*** Material shown ***

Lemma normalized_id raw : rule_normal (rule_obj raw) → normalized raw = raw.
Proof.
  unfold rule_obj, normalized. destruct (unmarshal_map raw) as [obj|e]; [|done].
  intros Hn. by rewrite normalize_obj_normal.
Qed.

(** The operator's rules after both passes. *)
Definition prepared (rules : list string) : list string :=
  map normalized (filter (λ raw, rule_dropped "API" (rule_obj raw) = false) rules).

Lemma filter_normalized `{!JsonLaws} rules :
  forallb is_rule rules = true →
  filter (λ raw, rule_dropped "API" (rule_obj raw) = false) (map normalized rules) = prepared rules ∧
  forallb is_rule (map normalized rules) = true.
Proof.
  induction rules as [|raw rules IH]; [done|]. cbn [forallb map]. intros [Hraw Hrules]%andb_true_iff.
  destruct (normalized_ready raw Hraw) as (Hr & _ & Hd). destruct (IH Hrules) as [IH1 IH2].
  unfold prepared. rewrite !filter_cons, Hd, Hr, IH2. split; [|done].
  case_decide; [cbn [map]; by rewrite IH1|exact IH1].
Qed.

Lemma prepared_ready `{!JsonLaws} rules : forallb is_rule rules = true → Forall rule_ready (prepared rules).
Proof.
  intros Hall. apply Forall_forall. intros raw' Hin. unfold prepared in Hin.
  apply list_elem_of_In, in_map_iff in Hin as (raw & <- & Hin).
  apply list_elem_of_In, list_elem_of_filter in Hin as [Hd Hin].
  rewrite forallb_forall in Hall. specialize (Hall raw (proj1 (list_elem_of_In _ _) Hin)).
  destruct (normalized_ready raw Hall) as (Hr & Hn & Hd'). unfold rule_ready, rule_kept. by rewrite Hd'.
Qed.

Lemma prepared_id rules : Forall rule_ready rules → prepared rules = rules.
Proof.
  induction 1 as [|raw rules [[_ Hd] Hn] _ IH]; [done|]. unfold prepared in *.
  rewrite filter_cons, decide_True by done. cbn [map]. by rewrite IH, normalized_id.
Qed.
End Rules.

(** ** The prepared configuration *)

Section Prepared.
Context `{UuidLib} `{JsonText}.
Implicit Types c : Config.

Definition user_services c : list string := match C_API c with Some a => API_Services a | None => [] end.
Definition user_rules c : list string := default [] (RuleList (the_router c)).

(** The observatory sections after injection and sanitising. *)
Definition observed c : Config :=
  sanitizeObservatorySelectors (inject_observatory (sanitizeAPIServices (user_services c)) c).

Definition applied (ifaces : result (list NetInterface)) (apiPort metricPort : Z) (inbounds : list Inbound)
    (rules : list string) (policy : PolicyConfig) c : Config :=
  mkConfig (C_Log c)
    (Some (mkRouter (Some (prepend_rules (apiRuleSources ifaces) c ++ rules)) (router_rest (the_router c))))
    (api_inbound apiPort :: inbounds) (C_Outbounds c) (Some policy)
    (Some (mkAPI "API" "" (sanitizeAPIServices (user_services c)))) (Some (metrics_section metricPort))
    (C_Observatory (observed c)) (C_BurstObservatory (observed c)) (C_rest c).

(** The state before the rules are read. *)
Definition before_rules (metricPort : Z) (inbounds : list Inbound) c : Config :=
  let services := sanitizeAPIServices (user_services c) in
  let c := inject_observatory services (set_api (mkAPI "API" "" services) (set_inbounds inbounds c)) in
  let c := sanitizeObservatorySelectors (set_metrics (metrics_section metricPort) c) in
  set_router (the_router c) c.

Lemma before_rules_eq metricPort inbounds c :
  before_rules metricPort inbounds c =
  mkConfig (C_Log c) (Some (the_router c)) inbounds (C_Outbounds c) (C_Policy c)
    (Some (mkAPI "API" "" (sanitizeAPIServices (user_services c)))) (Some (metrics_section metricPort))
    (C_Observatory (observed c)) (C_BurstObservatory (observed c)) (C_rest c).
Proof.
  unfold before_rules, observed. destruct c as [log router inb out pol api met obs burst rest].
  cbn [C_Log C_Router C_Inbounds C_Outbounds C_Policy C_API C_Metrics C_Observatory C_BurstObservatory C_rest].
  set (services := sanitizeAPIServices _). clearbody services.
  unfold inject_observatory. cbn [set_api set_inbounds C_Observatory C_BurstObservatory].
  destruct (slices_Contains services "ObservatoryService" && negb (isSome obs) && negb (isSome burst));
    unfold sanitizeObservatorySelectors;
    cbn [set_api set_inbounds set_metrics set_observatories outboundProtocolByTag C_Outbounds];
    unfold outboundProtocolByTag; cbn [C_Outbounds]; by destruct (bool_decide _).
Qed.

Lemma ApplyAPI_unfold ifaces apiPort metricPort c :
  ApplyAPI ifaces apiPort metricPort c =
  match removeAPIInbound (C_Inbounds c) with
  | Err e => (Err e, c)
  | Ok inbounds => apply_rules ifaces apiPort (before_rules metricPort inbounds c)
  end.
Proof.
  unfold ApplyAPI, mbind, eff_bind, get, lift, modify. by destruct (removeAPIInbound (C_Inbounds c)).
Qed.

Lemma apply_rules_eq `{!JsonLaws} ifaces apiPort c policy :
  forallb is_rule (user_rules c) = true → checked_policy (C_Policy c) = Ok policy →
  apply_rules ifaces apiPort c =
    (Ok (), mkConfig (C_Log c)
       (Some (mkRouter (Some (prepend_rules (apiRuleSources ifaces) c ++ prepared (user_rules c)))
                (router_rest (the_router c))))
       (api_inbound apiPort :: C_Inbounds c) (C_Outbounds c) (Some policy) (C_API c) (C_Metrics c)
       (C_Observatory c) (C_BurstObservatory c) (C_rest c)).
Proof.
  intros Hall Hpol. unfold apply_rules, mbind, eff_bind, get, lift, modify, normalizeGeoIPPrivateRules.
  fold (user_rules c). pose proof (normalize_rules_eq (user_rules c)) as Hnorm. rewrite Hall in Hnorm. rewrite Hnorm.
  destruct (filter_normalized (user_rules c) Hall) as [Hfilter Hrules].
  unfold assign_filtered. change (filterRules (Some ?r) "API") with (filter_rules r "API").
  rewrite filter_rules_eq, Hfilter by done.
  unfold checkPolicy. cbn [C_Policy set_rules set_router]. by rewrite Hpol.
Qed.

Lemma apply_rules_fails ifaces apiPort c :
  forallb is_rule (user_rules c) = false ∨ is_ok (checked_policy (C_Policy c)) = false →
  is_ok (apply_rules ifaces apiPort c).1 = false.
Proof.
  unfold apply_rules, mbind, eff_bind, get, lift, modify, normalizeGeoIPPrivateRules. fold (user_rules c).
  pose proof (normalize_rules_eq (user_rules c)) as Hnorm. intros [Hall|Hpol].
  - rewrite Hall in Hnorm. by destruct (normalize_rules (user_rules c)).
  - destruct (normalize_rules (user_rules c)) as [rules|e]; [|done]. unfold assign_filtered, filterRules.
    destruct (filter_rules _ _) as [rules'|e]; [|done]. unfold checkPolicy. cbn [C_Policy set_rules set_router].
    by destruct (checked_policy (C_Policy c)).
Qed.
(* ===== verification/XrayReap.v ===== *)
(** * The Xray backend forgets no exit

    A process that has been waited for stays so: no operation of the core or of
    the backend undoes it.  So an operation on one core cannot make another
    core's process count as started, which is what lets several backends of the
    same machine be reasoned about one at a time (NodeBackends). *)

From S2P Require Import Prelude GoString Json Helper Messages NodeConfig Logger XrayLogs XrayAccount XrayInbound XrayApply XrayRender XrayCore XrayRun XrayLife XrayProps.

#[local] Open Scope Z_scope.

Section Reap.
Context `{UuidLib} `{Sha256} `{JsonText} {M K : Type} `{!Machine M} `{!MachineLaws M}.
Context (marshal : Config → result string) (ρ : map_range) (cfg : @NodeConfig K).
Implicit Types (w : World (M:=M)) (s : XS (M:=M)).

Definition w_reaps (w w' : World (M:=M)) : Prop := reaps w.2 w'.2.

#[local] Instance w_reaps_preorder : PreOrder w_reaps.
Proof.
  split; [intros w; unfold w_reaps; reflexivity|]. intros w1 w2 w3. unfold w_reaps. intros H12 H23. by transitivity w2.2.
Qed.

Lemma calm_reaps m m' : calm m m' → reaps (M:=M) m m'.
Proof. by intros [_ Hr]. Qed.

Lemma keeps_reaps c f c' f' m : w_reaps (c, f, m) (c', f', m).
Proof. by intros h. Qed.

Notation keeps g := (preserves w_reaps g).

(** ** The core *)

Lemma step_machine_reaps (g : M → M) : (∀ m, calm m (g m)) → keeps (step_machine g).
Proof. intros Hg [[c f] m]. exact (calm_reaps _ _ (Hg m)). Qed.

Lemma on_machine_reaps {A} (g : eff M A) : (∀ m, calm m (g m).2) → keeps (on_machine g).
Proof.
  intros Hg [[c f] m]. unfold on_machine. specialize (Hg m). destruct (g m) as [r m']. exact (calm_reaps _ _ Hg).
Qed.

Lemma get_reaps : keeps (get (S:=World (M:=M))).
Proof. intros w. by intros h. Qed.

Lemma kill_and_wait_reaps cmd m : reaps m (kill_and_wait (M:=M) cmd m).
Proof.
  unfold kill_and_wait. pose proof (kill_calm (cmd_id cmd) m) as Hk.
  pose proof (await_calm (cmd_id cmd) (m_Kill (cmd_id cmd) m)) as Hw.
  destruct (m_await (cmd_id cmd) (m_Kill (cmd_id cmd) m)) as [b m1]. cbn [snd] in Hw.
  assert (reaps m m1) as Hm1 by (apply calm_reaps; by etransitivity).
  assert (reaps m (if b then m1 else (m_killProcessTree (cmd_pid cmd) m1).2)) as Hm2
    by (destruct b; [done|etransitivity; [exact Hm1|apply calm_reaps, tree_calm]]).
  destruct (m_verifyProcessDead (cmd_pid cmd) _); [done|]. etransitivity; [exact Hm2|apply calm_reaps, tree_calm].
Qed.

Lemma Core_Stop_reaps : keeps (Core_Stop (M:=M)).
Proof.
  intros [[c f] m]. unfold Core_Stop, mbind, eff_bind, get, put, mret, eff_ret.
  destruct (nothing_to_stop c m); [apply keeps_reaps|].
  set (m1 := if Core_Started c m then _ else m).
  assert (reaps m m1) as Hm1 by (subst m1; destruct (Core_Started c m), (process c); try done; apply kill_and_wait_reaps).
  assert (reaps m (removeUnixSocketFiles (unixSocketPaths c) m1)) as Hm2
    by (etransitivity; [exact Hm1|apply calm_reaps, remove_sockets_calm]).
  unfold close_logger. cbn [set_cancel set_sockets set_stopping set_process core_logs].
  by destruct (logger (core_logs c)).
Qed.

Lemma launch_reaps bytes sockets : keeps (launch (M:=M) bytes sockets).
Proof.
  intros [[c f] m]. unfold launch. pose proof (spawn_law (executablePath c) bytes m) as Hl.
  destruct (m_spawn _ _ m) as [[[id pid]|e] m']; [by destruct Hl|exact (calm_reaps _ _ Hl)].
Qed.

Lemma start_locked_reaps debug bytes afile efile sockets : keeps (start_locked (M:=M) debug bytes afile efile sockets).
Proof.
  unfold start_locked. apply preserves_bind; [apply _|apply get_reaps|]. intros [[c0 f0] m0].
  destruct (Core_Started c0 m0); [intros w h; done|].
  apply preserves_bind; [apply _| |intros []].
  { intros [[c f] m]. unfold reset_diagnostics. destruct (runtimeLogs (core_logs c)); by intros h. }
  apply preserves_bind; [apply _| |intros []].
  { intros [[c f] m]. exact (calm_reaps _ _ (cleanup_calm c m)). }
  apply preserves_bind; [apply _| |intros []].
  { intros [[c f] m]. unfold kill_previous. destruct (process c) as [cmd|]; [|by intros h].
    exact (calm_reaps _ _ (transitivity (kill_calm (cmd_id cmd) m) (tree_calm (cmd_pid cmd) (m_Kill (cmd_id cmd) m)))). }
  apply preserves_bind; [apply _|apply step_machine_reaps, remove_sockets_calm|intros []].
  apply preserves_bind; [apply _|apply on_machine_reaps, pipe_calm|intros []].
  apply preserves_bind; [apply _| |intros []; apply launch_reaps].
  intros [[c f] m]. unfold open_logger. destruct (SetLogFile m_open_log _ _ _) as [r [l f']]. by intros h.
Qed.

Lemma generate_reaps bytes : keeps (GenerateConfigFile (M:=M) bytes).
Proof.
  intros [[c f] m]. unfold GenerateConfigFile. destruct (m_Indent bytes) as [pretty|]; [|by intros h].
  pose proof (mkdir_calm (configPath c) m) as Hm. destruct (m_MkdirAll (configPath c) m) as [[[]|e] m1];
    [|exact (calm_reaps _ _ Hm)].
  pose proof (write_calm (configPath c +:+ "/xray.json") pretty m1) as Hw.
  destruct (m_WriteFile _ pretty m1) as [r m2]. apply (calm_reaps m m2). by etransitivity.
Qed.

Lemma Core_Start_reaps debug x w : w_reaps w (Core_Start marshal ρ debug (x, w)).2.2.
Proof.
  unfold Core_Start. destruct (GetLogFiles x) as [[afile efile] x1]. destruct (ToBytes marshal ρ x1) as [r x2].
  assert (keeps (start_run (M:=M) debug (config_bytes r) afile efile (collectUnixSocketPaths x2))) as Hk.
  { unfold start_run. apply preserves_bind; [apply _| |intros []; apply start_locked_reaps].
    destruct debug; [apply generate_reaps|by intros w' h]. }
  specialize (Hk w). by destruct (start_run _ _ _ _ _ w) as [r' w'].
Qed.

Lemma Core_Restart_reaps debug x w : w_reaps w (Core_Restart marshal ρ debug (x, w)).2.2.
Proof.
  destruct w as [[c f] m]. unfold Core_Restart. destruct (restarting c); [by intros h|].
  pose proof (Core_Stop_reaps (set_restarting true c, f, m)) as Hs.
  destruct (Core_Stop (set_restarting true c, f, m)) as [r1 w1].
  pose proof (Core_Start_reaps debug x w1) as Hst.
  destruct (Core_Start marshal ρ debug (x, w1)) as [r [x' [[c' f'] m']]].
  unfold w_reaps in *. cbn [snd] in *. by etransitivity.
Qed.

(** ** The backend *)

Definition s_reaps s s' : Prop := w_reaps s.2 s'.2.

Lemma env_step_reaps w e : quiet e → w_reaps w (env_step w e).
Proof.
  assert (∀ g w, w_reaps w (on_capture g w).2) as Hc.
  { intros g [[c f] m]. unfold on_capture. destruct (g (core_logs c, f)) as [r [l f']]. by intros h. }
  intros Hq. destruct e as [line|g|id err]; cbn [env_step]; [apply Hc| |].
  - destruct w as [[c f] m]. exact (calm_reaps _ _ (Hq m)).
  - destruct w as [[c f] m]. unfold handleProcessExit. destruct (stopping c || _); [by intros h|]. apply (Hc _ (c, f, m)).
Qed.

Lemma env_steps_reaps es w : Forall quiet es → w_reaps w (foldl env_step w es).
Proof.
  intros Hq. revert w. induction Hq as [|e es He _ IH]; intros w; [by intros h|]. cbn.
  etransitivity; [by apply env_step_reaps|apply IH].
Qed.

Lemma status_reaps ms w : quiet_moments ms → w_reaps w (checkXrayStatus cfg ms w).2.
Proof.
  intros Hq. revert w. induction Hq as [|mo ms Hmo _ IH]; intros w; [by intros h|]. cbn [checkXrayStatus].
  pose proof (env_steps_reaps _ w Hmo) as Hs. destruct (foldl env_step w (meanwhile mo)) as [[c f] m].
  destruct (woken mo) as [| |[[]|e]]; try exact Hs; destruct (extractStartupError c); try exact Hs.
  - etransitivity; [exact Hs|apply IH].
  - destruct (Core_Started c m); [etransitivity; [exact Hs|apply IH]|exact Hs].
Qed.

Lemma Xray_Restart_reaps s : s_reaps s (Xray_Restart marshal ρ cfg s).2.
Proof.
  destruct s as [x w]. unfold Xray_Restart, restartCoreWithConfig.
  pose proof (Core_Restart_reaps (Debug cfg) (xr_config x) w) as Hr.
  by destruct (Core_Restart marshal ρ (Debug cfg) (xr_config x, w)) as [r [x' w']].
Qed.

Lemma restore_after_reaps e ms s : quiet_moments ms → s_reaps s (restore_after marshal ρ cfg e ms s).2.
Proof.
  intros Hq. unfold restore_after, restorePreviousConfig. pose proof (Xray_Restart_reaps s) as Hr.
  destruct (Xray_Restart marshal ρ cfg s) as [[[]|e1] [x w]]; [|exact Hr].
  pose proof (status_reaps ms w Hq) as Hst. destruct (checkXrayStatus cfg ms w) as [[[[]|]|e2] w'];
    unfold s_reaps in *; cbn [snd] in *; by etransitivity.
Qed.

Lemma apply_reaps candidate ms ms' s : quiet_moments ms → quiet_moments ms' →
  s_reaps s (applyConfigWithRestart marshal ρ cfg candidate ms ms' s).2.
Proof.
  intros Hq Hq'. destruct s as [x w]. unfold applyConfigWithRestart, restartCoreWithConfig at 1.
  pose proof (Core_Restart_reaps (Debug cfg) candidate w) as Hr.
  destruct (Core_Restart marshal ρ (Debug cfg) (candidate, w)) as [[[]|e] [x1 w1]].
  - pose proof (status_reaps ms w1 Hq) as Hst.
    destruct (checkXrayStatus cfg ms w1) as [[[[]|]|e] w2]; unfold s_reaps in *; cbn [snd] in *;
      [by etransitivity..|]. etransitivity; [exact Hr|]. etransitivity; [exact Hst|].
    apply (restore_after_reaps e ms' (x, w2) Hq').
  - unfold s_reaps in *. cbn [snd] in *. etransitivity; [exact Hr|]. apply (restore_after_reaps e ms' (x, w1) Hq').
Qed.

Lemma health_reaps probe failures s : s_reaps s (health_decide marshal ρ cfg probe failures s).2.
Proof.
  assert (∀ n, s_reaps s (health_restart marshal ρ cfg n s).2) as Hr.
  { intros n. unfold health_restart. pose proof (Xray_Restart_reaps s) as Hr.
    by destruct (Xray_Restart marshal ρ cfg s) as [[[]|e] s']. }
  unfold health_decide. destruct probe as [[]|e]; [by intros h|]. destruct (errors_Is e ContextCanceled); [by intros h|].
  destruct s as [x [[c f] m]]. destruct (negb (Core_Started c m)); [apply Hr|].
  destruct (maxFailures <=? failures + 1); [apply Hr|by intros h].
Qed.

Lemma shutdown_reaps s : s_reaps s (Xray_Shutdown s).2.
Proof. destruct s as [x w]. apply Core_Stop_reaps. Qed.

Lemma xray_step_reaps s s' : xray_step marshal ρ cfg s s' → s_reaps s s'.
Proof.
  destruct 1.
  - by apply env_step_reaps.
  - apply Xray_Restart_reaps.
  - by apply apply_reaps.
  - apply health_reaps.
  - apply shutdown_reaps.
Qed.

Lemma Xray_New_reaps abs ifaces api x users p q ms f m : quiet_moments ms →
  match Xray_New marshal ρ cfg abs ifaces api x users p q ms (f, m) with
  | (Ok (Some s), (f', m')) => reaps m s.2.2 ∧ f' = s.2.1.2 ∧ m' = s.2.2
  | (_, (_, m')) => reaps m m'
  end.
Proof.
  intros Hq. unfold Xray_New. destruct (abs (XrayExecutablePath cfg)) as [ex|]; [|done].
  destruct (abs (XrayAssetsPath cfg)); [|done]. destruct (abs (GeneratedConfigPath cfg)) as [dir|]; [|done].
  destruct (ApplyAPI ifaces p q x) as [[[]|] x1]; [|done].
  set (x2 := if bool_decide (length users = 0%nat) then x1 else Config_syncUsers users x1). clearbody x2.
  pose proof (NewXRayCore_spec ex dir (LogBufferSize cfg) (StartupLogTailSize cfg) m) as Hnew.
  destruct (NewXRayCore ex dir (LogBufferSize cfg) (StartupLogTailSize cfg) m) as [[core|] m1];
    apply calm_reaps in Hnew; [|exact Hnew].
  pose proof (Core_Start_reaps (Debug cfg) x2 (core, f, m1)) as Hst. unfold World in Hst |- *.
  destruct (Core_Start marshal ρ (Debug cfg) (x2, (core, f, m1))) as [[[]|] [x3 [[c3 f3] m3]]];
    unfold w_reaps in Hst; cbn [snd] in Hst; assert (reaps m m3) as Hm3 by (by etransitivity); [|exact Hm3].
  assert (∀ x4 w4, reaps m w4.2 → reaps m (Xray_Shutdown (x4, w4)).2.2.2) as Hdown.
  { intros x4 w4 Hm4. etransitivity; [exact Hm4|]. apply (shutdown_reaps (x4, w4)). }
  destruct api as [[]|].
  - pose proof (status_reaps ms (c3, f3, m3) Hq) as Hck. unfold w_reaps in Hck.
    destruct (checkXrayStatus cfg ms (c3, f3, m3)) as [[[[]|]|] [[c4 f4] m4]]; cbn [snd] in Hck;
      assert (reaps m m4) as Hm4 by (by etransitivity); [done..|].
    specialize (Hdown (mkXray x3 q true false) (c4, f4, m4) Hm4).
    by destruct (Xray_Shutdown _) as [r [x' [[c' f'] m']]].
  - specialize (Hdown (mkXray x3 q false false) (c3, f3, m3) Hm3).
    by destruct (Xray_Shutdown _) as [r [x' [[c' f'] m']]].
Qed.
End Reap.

*** End of Material shown ***

→ What you will do: Look over the material above and show each line where "mkXray" appears.

→ Solution:
    specialize (Hdown (mkXray x3 q true false) (c4, f4, m4) Hm4).
  - specialize (Hdown (mkXray x3 q false false) (c3, f3, m3) Hm3).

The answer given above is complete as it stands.